8. You may need a pacemaker as you get older.

“I was never told that I might need a pacemaker,” Miller says. “But at 42, I had a pacemaker, when I had two young children.” A pacemaker is implanted under the skin and uses an electrical impulse to make the heart chambers beat regularly. An abnormal heart rhythm, called an arrhythmia, can develop in many people living with a congenital heart defect. Tachycardia, a very rapid heartbeat, is particularly common, notes a review in Circulation. And as Miller experienced, some coronary patients will develop atrial fibrillation as adults.

Inserting pacemaker leads into the heart is more complicated for many adult patients with coronary artery disease, Adams says. “If you don’t have all the right connections in the core, it can be more complicated to string the wires together,” she explains.

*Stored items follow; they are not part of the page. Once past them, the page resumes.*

(* ===== verification/LockDemo.v ===== *)
(** * Locks: concrete runs

    Two processes on two harts use the locks: the theorems of LockClaims.v
    applied to states of these runs, and runs in which the calls go wrong. *)

From S2P Require Import Prelude CString Sched SchedProofs SchedTheorems Locks Proc LockProofs LockOps LockTable LockCreate Mailbox LockTheorems LockClaims.

Definition lafter (op : lop) (s : os) : os := match lop_run op s with Ok (_, s') => s' | _ => s end.
Definition lruns (op : lop) (s : os) : bool := match lop_run op s with Ok _ => true | _ => false end.

Lemma lreach_after op s : lock_reachable s → lop_enabled op s → lruns op s = true → lock_reachable (lafter op s).
Proof.
  unfold lruns, lafter. intros Hr He R. destruct (lop_run op s) as [[[] s']| |] eqn:E; [|done..]. by eapply lreach_step.
Qed.

(** Checks that evaluate. *)
Definition callsb (h : nat) (s : os) : bool :=
  match harts (sch s) !! h with
  | Some c => match pcb_all (sch s) !! c with
              | Some x => bool_decide (status x = TASK_RUNNING) && bool_decide (2 ≤ c)%nat | None => false end
  | None => false
  end.
Lemma callsb_true h s : callsb h s = true → calls h s.
Proof.
  unfold callsb. destruct (harts (sch s) !! h) as [c|] eqn:Ec; [|done]. destruct (pcb_all (sch s) !! c) as [x|] eqn:Ex; [|done].
  intros [H1%bool_decide_eq_true H2%bool_decide_eq_true]%andb_true_iff. by exists c, x.
Qed.

Lemma find_pcb_state id v r v' : find_pcb id v = Ok (r, v') → v' = v.
Proof.
  unfold find_pcb, get_pcb, gets, asserts, bind, ret, panic. destruct (id <? 0); [by intros [= _ <-]|].
  destruct (id <? NR_CPUS); [destruct (pcb_all v !! Z.to_nat id) as [x|]; [destruct (pid x =? id)|]; [by intros [= _ <-] | done | done]|].
  destruct (list_find _ _) as [[]|]; by intros [= _ <-].
Qed.
Definition findsb (id : Z) (p : nat) (v : sched) : bool :=
  match find_pcb id v with Ok (Some q, _) => bool_decide (q = p) | _ => false end.
Lemma findsb_true id p v : findsb id p v = true → find_pcb id v = Ok (Some p, v).
Proof.
  unfold findsb. destruct (find_pcb id v) as [[[q|] v']| |] eqn:E; try done. intros ->%bool_decide_eq_true.
  by rewrite (find_pcb_state _ _ _ _ E).
Qed.
Lemma creates h s x p c choice :
  harts (sch s) !! h = Some c → pcb_all (sch s) !! c = Some x → findsb (pid x) p (sch s) = true →
  match choice with Some _ => true | None => false end = true → can_create h s choice.
Proof.
  intros Hc Hx Hf Hs. split; [exists x, p, c; split_and!; [done | done | by apply findsb_true]|]. by destruct choice.
Qed.
Lemma callsb_user h s c x :
  harts (sch s) !! h = Some c → pcb_all (sch s) !! c = Some x → (2 ≤ c)%nat → status x = TASK_RUNNING → user_on h c x (sch s).
Proof. done. Qed.

(** Process 2 on hart 0 and process 3 on hart 1. *)
Definition d0 : os := lafter (LExec 0 2) (lafter (LExec 0 1) lock_boot).
Definition d1 : os := lafter (LTick 1 5) (lafter (LTick 0 5) d0).
Definition proc2 : pcb_t := mk_pcb 2 TASK_RUNNING 0 0 0 1 0 1 0 (Some 0%nat) None (Some 0%nat).
Definition proc3 : pcb_t := mk_pcb 3 TASK_RUNNING 0 0 0 1 0 2 1 (Some 0%nat) None (Some 0%nat).

Ltac now_vm := vm_compute; reflexivity.

Lemma d1_reachable : lock_reachable d1.
Proof.
  assert (lock_reachable d0) as H0.
  { apply lreach_after; [apply lreach_after; [constructor | |now_vm] | |now_vm].
    - split; [vm_compute; by eexists | now_vm].
    - split; [vm_compute; by eexists | now_vm]. }
  apply lreach_after; [apply lreach_after; [exact H0 | |now_vm] | |now_vm].
  - exists 0%nat. eexists. split_and!; now_vm.
  - exists 1%nat. eexists. split_and!; now_vm.
Qed.
Lemma d1_user2 : user_on 0 2 proc2 (sch d1).
Proof. split_and!; [now_vm | lia | now_vm | reflexivity]. Qed.
Lemma d1_user3 : user_on 1 3 proc3 (sch d1).
Proof. split_and!; [now_vm | lia | now_vm | reflexivity]. Qed.

(** Both create mutex, barrier, semaphore, condition and mailbox 0; process 2
    takes the mutex. *)
Definition e1 : os := lafter (LMutexInit 0 7) d1.
Definition e2 : os := lafter (LBarInit 0 0 2) e1.
Definition e3 : os := lafter (LSemaInit 0 7 0) e2.
Definition e4 : os := lafter (LCondInit 0 7) e3.
Definition e5 : os := lafter (LOpen 0 [97]) e4.
Definition d2 : os := lafter (LAcquire 0 6 0) e5.

Ltac by2 := apply (creates 0 _ proc2 2 2); now_vm.

Lemma e1_reachable : lock_reachable e1.
Proof. apply lreach_after; [exact d1_reachable | cbn [lop_enabled]; by2 | now_vm]. Qed.
Lemma e2_reachable : lock_reachable e2.
Proof. apply lreach_after; [exact e1_reachable | cbn [lop_enabled]; split; [by2 | lia] | now_vm]. Qed.
Lemma e3_reachable : lock_reachable e3.
Proof. apply lreach_after; [exact e2_reachable | cbn [lop_enabled]; split; [by2 | lia] | now_vm]. Qed.
Lemma e4_reachable : lock_reachable e4.
Proof. apply lreach_after; [exact e3_reachable | cbn [lop_enabled]; by2 | now_vm]. Qed.
Lemma e5_reachable : lock_reachable e5.
Proof. apply lreach_after; [exact e4_reachable | cbn [lop_enabled]; split; [by2 | now_vm] | now_vm]. Qed.
Lemma d2_reachable : lock_reachable d2.
Proof.
  apply lreach_after; [exact e5_reachable | cbn [lop_enabled] | now_vm].
  split; [apply callsb_true; now_vm | intros _; vm_compute; discriminate].
Qed.
Lemma d2_user2 : user_on 0 2 proc2 (sch d2).
Proof. split_and!; [now_vm | lia | now_vm | reflexivity]. Qed.
Lemma d2_user3 : user_on 1 3 proc3 (sch d2).
Proof. split_and!; [now_vm | lia | now_vm | reflexivity]. Qed.

Lemma locks_invariant_witness : lock_reachable d2 ∧ locks_ok d2.
Proof. split; [exact d2_reachable | exact (locks_invariant d2 d2_reachable)]. Defined.

Lemma lock_calls_return_witness : ∃ s', lop_run (LAcquire 1 7 0) d2 = Ok (tt, s') ∧ lock_reachable s'.
Proof.
  apply (lock_calls_return d2 (LAcquire 1 7 0) d2_reachable).
  split; [exists 3%nat, proc3; exact d2_user3 | intros _; vm_compute; discriminate].
Defined.

Lemma mutex_excludes_witness : ∃ s', do_mutex_lock_acquire 1 7 0 d2 = Ok (Some false, s') ∧
  view s' (OMutex 0) = VMutex (mk_mutex 1 2 7) 4 [3%nat] true.
Proof.
  destruct (mutex_excludes 1 7 0 d2 3 proc3 d2_reachable d2_user3 eq_refl) as [(s' & R & C & _) _]; [vm_compute; discriminate|].
  exists s'. split; [rewrite R; now_vm | change (Z.to_nat 0) with 0%nat in C; rewrite C; now_vm].
Defined.

Lemma barrier_opens_at_goal_witness : ∃ s', do_barrier_wait 1 7 0 d2 = Ok (true, s') ∧
  view s' (OBarrier 0) = VBarrier (mk_barrier 0 2 1) 4 [3%nat] true.
Proof.
  destruct (barrier_opens_at_goal 1 7 0 d2 3 proc3 d2_reachable d2_user3 eq_refl) as (s' & R & _ & [C _] & _); [vm_compute; discriminate|].
  exists s'. split; [rewrite R; now_vm | change (Z.to_nat 0) with 0%nat in C; rewrite C; now_vm].
Defined.

Lemma semaphore_counts_witness : ∃ s', do_semaphore_down 1 7 0 d2 = Ok (true, s') ∧
  view s' (OSema 0) = VSema (mk_sema 7 (-1)) 5 [3%nat] true.
Proof.
  destruct (semaphore_counts 1 7 0 d2 3 proc3 d2_reachable d2_user3 eq_refl) as [(s' & R & _ & [C _]) _];
    [vm_compute; discriminate | split; vm_compute; reflexivity |].
  exists s'. split; [rewrite R; now_vm | change (Z.to_nat 0) with 0%nat in C; rewrite C; now_vm].
Defined.

Lemma condition_wait_releases_witness : ∃ s', do_condition_wait 0 7 0 0 d2 = Ok (true, s') ∧
  view s' (OMutex 0) = VMutex (mk_mutex 0 2 7) 4 [] true.
Proof.
  destruct (condition_wait_releases 0 7 0 0 d2 2 proc2 d2_reachable d2_user2 eq_refl eq_refl) as (s' & R & _ & V & _);
    [vm_compute; discriminate | vm_compute; discriminate |].
  exists s'. split; [exact R | change (Z.to_nat 0) with 0%nat in V; rewrite V; now_vm].
Defined.

Lemma mailbox_fifo_witness : ∃ s', do_mbox_send 1 7 0 [104; 105] d2 = Ok ((MDone 0, []), s') ∧
  ring_bytes (mailboxes s' 0%nat) = [104; 105].
Proof.
  destruct (mailbox_fifo 1 7 0 d2 3 proc3 d2_reachable d2_user3 eq_refl) as [Hs _]; [vm_compute; discriminate|].
  destruct (Hs [104; 105]) as (s' & R & _ & _ & E). exists s'. split; [rewrite R; now_vm | change (Z.to_nat 0) with 0%nat in E; rewrite E; now_vm].
Defined.

(** Process 3 waits for the mutex and is killed by process 2. *)
Definition d3 : os := lafter (LAcquire 1 7 0) d2.
Lemma d3_reachable : lock_reachable d3.
Proof.
  apply lreach_after; [exact d2_reachable | | now_vm].
  split; [exists 3%nat, proc3; exact d2_user3 | intros _; vm_compute; discriminate].
Qed.

Lemma ancestor_state fuel id p s b s' : ancestor fuel id p s = Ok (b, s') → s' = s.
Proof.
  revert p. induction fuel as [|n IH]; intros [p|]; cbn; try done; try (by intros [= _ <-]).
  unfold lift, get_pcb, bind. destruct (pcb_all (sch s) !! p) as [x|]; [|done].
  destruct (pid x =? id); [intros [= _ <-]; by destruct s|]. intros E. replace (set_sch (sch s) s) with s in E by (by destruct s). by apply IH in E.
Qed.

Lemma kill_takes_locks_back_witness : ∃ s', do_kill 0 3 d3 = Ok (1, s') ∧ locks_ok s'.
Proof.
  assert (ancestor family_fuel 3 (Some 2%nat) d3 = Ok (false, d3)) as Ha.
  { destruct (ancestor family_fuel 3 (Some 2%nat) d3) as [[b s']| |] eqn:E.
    - pose proof (ancestor_state _ _ _ _ _ _ E) as ->. destruct b; [|reflexivity]. exfalso.
      assert (match ancestor family_fuel 3 (Some 2%nat) d3 with Ok (b, _) => b | _ => true end = false) as H by now_vm.
      rewrite E in H. discriminate H.
    - exfalso. assert (match ancestor family_fuel 3 (Some 2%nat) d3 with Ok _ => true | _ => false end = true) as H by now_vm.
      rewrite E in H. discriminate H.
    - exfalso. assert (match ancestor family_fuel 3 (Some 2%nat) d3 with Ok _ => true | _ => false end = true) as H by now_vm.
      rewrite E in H. discriminate H. }
  assert (∀ i, wq d3 (QSema i) = []) as Hs by (intros [|i]; vm_compute; reflexivity).
  destruct (kill_takes_locks_back 0 3 d3 2 3 (mk_pcb 3 TASK_BLOCKED 0 0 0 1 0 2 1 (Some 0%nat) (Some (QMutex 0)) (Some 0%nat))
    d3_reachable) as (s' & R & Hl & _).
  - vm_compute. discriminate.
  - now_vm.
  - exact Ha.
  - apply findsb_true. now_vm.
  - lia.
  - now_vm.
  - right. reflexivity.
  - reflexivity.
  - now_vm.
  - intros i Hi. rewrite Hs in Hi. by apply not_elem_of_nil in Hi.
  - exists s'. split; [exact R | exact Hl].
Defined.

(** ** Runs that go wrong *)
Definition observe {A B} (m : OM A) (f : A → os → B) (s : os) : outcome B :=
  match m s with Ok (a, s') => Ok (f a s') | Panic why => Panic why | OutOfFuel => OutOfFuel end.

(** Killing a process that waits on a semaphore leaves the count below zero with
    nobody waiting: the next [do_semaphore_up] halts the kernel. *)
Theorem semaphore_kill_halts :
  (do_semaphore_down 1 7 0 ;; do_kill 0 3 ;; do_semaphore_up 0) d2 = Panic "semaphore wait list is empty while count < 0".
Proof. vm_compute. reflexivity. Qed.

(** So does a semaphore that was created with a negative count. *)
Theorem semaphore_negative_halts :
  (do_semaphore_init 0 9 (-1) ;; do_semaphore_up 1) d2 = Panic "semaphore wait list is empty while count < 0".
Proof. vm_compute. reflexivity. Qed.

(** [do_semaphore_init] sets the bit of kernel process 0, which never exits: the
    semaphore survives its only user. *)
Theorem semaphore_leaks : observe (do_exit 0 8) (fun _ s => sema_ref s 0) d2 = Ok 1.
Proof. vm_compute. reflexivity. Qed.

(** [do_barrier_init] never stores the key: two processes that use key 5 get
    different barriers and wait for each other forever. *)
Theorem barrier_key_not_stored :
  observe (a <- do_barrier_init 0 5 2 ;; b <- do_barrier_init 1 5 2 ;; ret (a, b)) (fun r _ => r) d1 = Ok (0, 1).
Proof. vm_compute. reflexivity. Qed.

(** A killed waiter stays counted: the barrier for two opens for one. *)
Theorem barrier_counts_the_dead :
  observe (do_barrier_wait 1 7 0 ;; do_kill 0 3 ;; do_barrier_wait 0 8 0) (fun waited _ => waited) d2 = Ok false.
Proof. vm_compute. reflexivity. Qed.

(** Closing a mailbox while a process waits in it: the process wakes up in a
    mailbox that was zeroed and follows a null list. *)
Theorem mailbox_close_faults :
  (do_mbox_recv 1 7 0 1 ;; do_mbox_close 0 ;; lift (do_scheduler 1 8) ;; recv_resume 1 8 0 AtWait 1 [] 1) d2 =
    Panic "fault: list not initialised".
Proof. vm_compute. reflexivity. Qed.

(** [do_mutex_lock_acquire] does not check that the mutex was created: waiting
    for such a mutex follows a null list. *)
Theorem mutex_not_created_faults :
  (do_mutex_lock_acquire 0 6 5 ;; do_mutex_lock_acquire 1 6 5) d2 = Panic "fault: list not initialised".
Proof. vm_compute. reflexivity. Qed.

(** [do_condition_wait] releases the mutex whoever holds it: process 3 frees the
    mutex of process 2. *)
Theorem condition_wait_frees_foreign_mutex :
  acquired (mutexes d2 (MLock 0)) = 1 ∧ m_pid (mutexes d2 (MLock 0)) = 2 ∧
  observe (do_condition_wait 1 7 0 0) (fun _ s => acquired (mutexes s (MLock 0))) d2 = Ok 0.
Proof. vm_compute. done. Qed.

(** A second kill of a process that was marked as killed dismantles it while it
    still runs on its hart. *)
Theorem second_kill_of_running_process :
  observe (do_kill 0 3 ;; do_kill 0 3) (fun _ s => (harts (sch s) !! 1%nat, status <$> pcb_all (sch s) !! 3%nat)) d2 =
    Ok (Some 3%nat, Some TASK_EXITED).
Proof. vm_compute. reflexivity. Qed.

9. Drinking alcohol may be riskier for you if you were born with a congenital heart defect.

“Alcohol consumption can cause dehydration and make arrhythmia worse,” says Miller, who has uncontrolled atrial fibrillation – the most common heart rhythm abnormality. In addition to alcohol, smoking and stimulants like cocaine are especially dangerous when you’re living with a congenital heart defect. Using IV medications puts your heart at even greater risk, according to the AHA.

10. Finding a support network can be a life changing event.

“Having a support network of people who understood you was life changing. It ignited a passion in me,” says Miller, who now works with the ACHA. The ACHA discussion forum has 8,400 members counting, covering thousands of topics. And ACHA Heart-to-Heart Ambassadors are available to guide patients and families for additional personal support throughout their health journey. The ACHA Support Network community AHA also offers an online forum for parents of children with congenital heart disease.